A police station accredited representative who made offensive remarks about transgender people and immigrants in the presence of police officers and detainees has been banned from working in a legal practice without the regulator's permission.
In a regulatory settlement agreement published yesterday, the Solicitors Regulation Authority said it was undesirable for non-solicitor Martin Mannish to be involved in legal practice without the regulator’s consent and imposed a section 43 order.
Mannish was registered with the Legal Aid Agency as a police station accredited representative, providing legal advice to detainees, ensuring that their statutory entitlements were met and preparing them for interviews under caution.

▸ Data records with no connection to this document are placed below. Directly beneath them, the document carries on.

(* ===== verification/Helpers.v ===== *)
(** * Helpers: the small functions of the driver

    Models what is left of [include/iotsitewise/odbc/utils.h], [src/utils.cpp] and
    [src/utility.cpp]: percent-encoding, white space by iterators, byte order,
    suffixes, numbers as text, variables of the environment, dumps. *)

From S2P Require Import Prelude Text Calendar.

Module Helpers.
Import Text Calendar.
Local Open Scope result_scope.

(** ** Percent-encoding *)

Definition isalnum (c : ascii) : bool :=
  isdigit c || ((65 <=? code c) && (code c <=? 90)) || ((97 <=? code c) && (code c <=? 122)).
Definition unreserved (c : ascii) : bool :=
  isalnum c || existsb (fun d => bool_decide (c = d)) (txt "-_~.*!()").

(** [std::uppercase << std::hex]: no leading zero. *)
Definition hex_upper (d : Z) : ascii := ascii_of_N (Z.to_N (if d <? 10 then 48 + d else 55 + d)).
Definition show_hex (x : Z) : text := if x <? 16 then [hex_upper x] else [hex_upper (x / 16); hex_upper (x mod 16)].

Definition EncodeURIComponent (unencoded : text) : text :=
  flat_map (fun c => if unreserved c then [c] else "%"%char :: show_hex (code c)) unencoded.

(** A reader of percent-encoding: two digits behind every percent sign. *)
Definition hex_value (c : ascii) : option Z :=
  if isdigit c then Some (code c - 48)
  else if (65 <=? code c) && (code c <=? 70) then Some (code c - 55) else None.
Fixpoint decode_uri (s : text) : option text :=
  match s with
  | [] => Some []
  | c :: s' =>
      if bool_decide (c = "%"%char) then
        match s' with
        | x :: y :: s' =>
            match hex_value x, hex_value y, decode_uri s' with
            | Some h, Some l, Some t => Some (ascii_of_N (Z.to_N (16 * h + l)) :: t)
            | _, _, _ => None
            end
        | _ => None
        end
      else option_map (cons c) (decode_uri s')
  end.

(** Every character by its number. *)
Definition characters : text := map (fun n => ascii_of_nat n) (seq 0 256).

Lemma all_characters (P : ascii -> bool) c : forallb P characters = true -> P c = true.
Proof.
  rewrite forallb_forall. intros H. apply H. unfold characters. rewrite <- (ascii_nat_embedding c).
  apply in_map, in_seq. split; [lia|]. apply nat_ascii_bounded.
Qed.

Definition reads_back (c : ascii) (rest : text) : Prop :=
  decode_uri ((if unreserved c then [c] else "%"%char :: show_hex (code c)) ++ rest) = option_map (cons c) (decode_uri rest).

Lemma encoded_char c rest : (code c <? 16) = false -> reads_back c rest.
Proof.
  intros Hc. unfold reads_back.
  pose proof (all_characters (fun c => if code c <? 16 then true else if unreserved c then negb (bool_decide (c = "%"%char))
    else match show_hex (code c) with
         | [x; y] => match hex_value x, hex_value y with Some h, Some l => bool_decide (ascii_of_N (Z.to_N (16 * h + l)) = c) | _, _ => false end
         | _ => false end) c) as H.
  cbv beta in H. rewrite Hc in H. specialize (H ltac:(vm_compute; reflexivity)). destruct (unreserved c).
  - cbn [app decode_uri]. apply negb_true_iff in H. by rewrite H.
  - destruct (show_hex (code c)) as [|x [|y [|]]]; try done. cbn [app decode_uri].
    rewrite bool_decide_eq_true_2 by done. destruct (hex_value x) as [h|], (hex_value y) as [l|]; try done.
    apply bool_decide_eq_true in H. rewrite H. by destruct (decode_uri rest).
Qed.

(** Without control characters below 16 the encoding is read back. *)
Lemma encode_decode s : Forall (fun c => 16 <= code c) s -> decode_uri (EncodeURIComponent s) = Some s.
Proof.
  induction 1 as [|c s Hc _ IH]; [done|]. unfold EncodeURIComponent in *. cbn [flat_map].
  rewrite encoded_char by (apply Z.ltb_ge; lia). by rewrite IH.
Qed.

(** With them it is not: two texts have the same encoding. *)
Example encoding_ambiguous :
  EncodeURIComponent ["001"%char; "2"%char] = EncodeURIComponent ["018"%char].
Proof. reflexivity. Qed.

(** ** White space by iterators *)

(** The iterator is followed before it is compared with the end. *)
Fixpoint SkipLeadingSpaces (s : text) : result text :=
  match s with
  | [] => Err OutOfBounds
  | c :: s' => if isspace c then SkipLeadingSpaces s' else Ok s
  end.
Definition SkipTrailingSpaces (s : text) : result text :=
  do t <- SkipLeadingSpaces (rev s); Ok (rev t).

Lemma SkipLeadingSpaces_Ltrim s :
  SkipLeadingSpaces s = if forallb isspace s then Err OutOfBounds else Ok (Ltrim s).
Proof. induction s as [|c s IH]; [done|]. cbn. by destruct (isspace c). Qed.

Lemma SkipTrailingSpaces_Rtrim s :
  SkipTrailingSpaces s = if forallb isspace s then Err OutOfBounds else Ok (Rtrim s).
Proof.
  unfold SkipTrailingSpaces. rewrite SkipLeadingSpaces_Ltrim.
  assert (E : forallb isspace (rev s) = forallb isspace s).
  { apply Bool.eq_iff_eq_true. rewrite !forallb_forall. split; intros H x Hx; apply H; [by rewrite <- in_rev|by rewrite in_rev]. }
  rewrite E. by destruct (forallb isspace s).
Qed.

(** ** Byte order *)

(** On a little-endian machine. *)
Definition ToBigEndian (value : Z) : Z :=
  Z.lor (Z.lor (Z.lor (Z.shiftl (Z.land value 255) 24) (Z.shiftl (Z.land (Z.shiftr value 8) 255) 16))
    (Z.shiftl (Z.land (Z.shiftr value 16) 255) 8)) (Z.land (Z.shiftr value 24) 255).

Lemma byte_at v n : 0 <= n -> Z.land (Z.shiftr v n) 255 = v / 2 ^ n mod 256.
Proof. intros Hn. by rewrite Z.shiftr_div_pow2, (Z.land_ones _ 8) by lia. Qed.

Lemma lor_rev a b c d : Z.lor (Z.lor (Z.lor a b) c) d = Z.lor (Z.lor (Z.lor d c) b) a.
Proof. by rewrite (Z.lor_comm _ d), (Z.lor_comm _ c), (Z.lor_comm a b), !Z.lor_assoc. Qed.

(** The bytes of a word change their order. *)
Lemma ToBigEndian_bytes b0 b1 b2 b3 :
  0 <= b0 < 256 -> 0 <= b1 < 256 -> 0 <= b2 < 256 -> 0 <= b3 < 256 ->
  ToBigEndian (b0 + 256 * b1 + 65536 * b2 + 16777216 * b3) = b3 + 256 * b2 + 65536 * b1 + 16777216 * b0.
Proof.
  intros H0 H1 H2 H3. unfold ToBigEndian. set (v := b0 + 256 * b1 + 65536 * b2 + 16777216 * b3).
  assert (E0 : Z.land v 255 = b0) by (rewrite land_low8; unfold v; Z.to_euclidean_division_equations; lia).
  assert (E : forall n b, (n = 8 /\ b = b1) \/ (n = 16 /\ b = b2) \/ (n = 24 /\ b = b3) -> Z.land (Z.shiftr v n) 255 = b).
  { intros n b Hn. rewrite byte_at by lia. destruct Hn as [[-> ->]|[[-> ->]|[-> ->]]]; cbn; unfold v;
      Z.to_euclidean_division_equations; lia. }
  rewrite E0, (E 8 b1), (E 16 b2), (E 24 b3) by tauto. rewrite lor_rev.
  rewrite (lor_shiftl_add b3 b2 8), (lor_shiftl_add _ b1 16), (lor_shiftl_add _ b0 24) by (cbn; lia). cbn. lia.
Qed.

(** ** Suffixes *)

(** [str.compare(pos, n, ending) == 0]. *)
Definition StringEndsWith (str ending : text) : bool :=
  if (length ending <? length str)%nat then text_eqb (drop (length str - length ending) str) ending else false.

(** A text does not end with itself. *)
Lemma StringEndsWith_spec str ending :
  StringEndsWith str ending = true <-> exists p, p <> [] /\ str = p ++ ending.
Proof.
  unfold StringEndsWith. destruct (Nat.ltb_spec (length ending) (length str)) as [Hl|Hl].
  - unfold text_eqb. rewrite bool_decide_eq_true. split.
    + intros E. exists (take (length str - length ending) str). split.
      * intros Et. assert (Hz : length (take (length str - length ending) str) = 0%nat) by by rewrite Et.
        rewrite length_take in Hz. lia.
      * transitivity (take (length str - length ending) str ++ drop (length str - length ending) str);
          [by rewrite take_drop|by rewrite E].
    + intros (p & _ & ->). rewrite length_app. replace (length p + length ending - length ending)%nat with (length p) by lia.
      by rewrite drop_app_length.
  - split; [done|]. intros (p & Hp & ->). rewrite length_app in Hl. destruct p; [done|cbn in Hl; lia].
Qed.

(** ** Numbers as text *)

(** [std::stol] with the exceptions caught, for a [long] of eight bytes. *)
Definition StringToLong (s : text) : Z :=
  let s := Ltrim s in
  let '(neg, d) :=
    match s with
    | c :: s' => if code c =? 45 then (true, s') else if code c =? 43 then (false, s') else (false, s)
    | [] => (false, s)
    end in
  let '(d, _) := span_digits (length d) d in
  let v := if neg : bool then - digits_val d else digits_val d in
  if (-9223372036854775808 <=? v) && (v <=? 9223372036854775807) then v else 0.

Lemma digit_head s : is_digits s -> s <> [] ->
  exists c r, s = c :: r /\ isspace c = false /\ code c <> 45 /\ code c <> 43.
Proof.
  intros Hd Hne. destruct Hd as [|c r Hc Hd]; [done|]. exists c, r. apply isdigit_code in Hc. split; [done|].
  split; [|lia]. unfold isspace. rewrite (proj2 (Z.eqb_neq _ 32)), (proj2 (Z.leb_gt (code c) 13)) by lia.
  by rewrite andb_false_r.
Qed.

(** A [long] is read back from what a stream prints. *)
Lemma StringToLong_show x : is_i64 x -> StringToLong (show_int x) = x.
Proof.
  unfold is_i64. intros Hx. destruct (show_u64_decimal (Z.abs x)) as (Hd & Hv & Hne & _); [unfold is_u64; lia|].
  set (s := show_u64 (Z.abs x)) in *. destruct (digit_head s Hd Hne) as (c & r & E & Hs & Hm & Hp).
  assert (Hspan : span_digits (length s) s = (s, [])).
  { pose proof (span_digits_exact s [] Hd) as H. by rewrite app_nil_r in H. }
  unfold StringToLong, show_int. destruct (Z.ltb_spec x 0) as [Hn|Hn].
  - replace (- x) with (Z.abs x) by lia. fold s. rewrite Ltrim_id by done. cbn [code Z.eqb].
    change (code "-"%char =? 45) with true. cbv iota. rewrite Hspan, Hv.
    rewrite (proj2 (Z.leb_le _ _)), (proj2 (Z.leb_le _ _)) by lia. cbn. lia.
  - replace (show_u64 x) with s by (unfold s; f_equal; lia). clearbody s. rewrite Ltrim_id, E by by rewrite E.
    rewrite (proj2 (Z.eqb_neq _ 45)), (proj2 (Z.eqb_neq _ 43)) by done. rewrite <- E, Hspan, Hv.
    rewrite (proj2 (Z.leb_le _ _)), (proj2 (Z.leb_le _ _)) by lia. cbn. lia.
Qed.

Definition GetDynamicLibraryName (Dle name : text) : text := name ++ Dle.

(** ** Variables of the environment *)

Section Environment.
Context (getenv : text -> option text).

Definition GetEnv (name dflt : text) : text := default dflt (getenv name).
Definition CheckEnvVarSetToTrue (envVar : text) : bool := text_eqb (ToUpper (GetEnv envVar [])) (txt "TRUE").
Definition CheckEnvVarNotSetToFalse (envVar : text) : bool := negb (text_eqb (ToUpper (GetEnv envVar [])) (txt "FALSE")).

Lemma unset_variable envVar :
  getenv envVar = None -> CheckEnvVarSetToTrue envVar = false /\ CheckEnvVarNotSetToFalse envVar = true.
Proof. unfold CheckEnvVarSetToTrue, CheckEnvVarNotSetToFalse, GetEnv. by intros ->. Qed.
End Environment.

(** ** Dumps *)

Definition hex_lower (d : Z) : ascii := ascii_of_N (Z.to_N (if d <? 10 then 48 + d else 87 + d)).
Definition newline : ascii := "010"%char.
Fixpoint hex_dump (cnt : nat) (data : list Z) : text :=
  match data with
  | [] => []
  | b :: data =>
      (if (cnt mod 16 =? 0)%nat then [newline] else []) ++
      [hex_lower (b / 16); hex_lower (b mod 16); " "%char] ++ hex_dump (S cnt) data
  end.
Definition HexDump (data : list Z) : text := hex_dump 0 data.

Example dumped : HexDump [0; 255; 16] = newline :: txt "00 ff 10 ".
Proof. reflexivity. Qed.
End Helpers.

The agreement reveals that Mannish described to a police officer a transgender detainee he previously represented as a ‘he, she, him, her, it, thing’. He referred to immigrants as ‘boat people’. He told an officer he ‘does not do Trans or Black Lives Matter’. He repeatedly swore in front of a detainee and an officer about a situation involving another person he was representing at a different police station.
By working in the name of solicitors, the SRA said Mannish was expected to act with high ethical standards. By making offensive comments in the presence of detainees and officers, Mannish 'disregarded those whose interests he had a specific duty to support'.
‘The public’s trust and confidence in solicitors and legal services is undermined when individuals fail to act with integrity and in a way that supports equality, diversity and inclusion,’ the SRA said.
Mannish agreed that his conduct meant it was undesirable to be involved in legal practice without the SRA’s permission. He agreed to publication of the regulatory settlement agreement and was ordered to pay the SRA’s investigation costs of £675.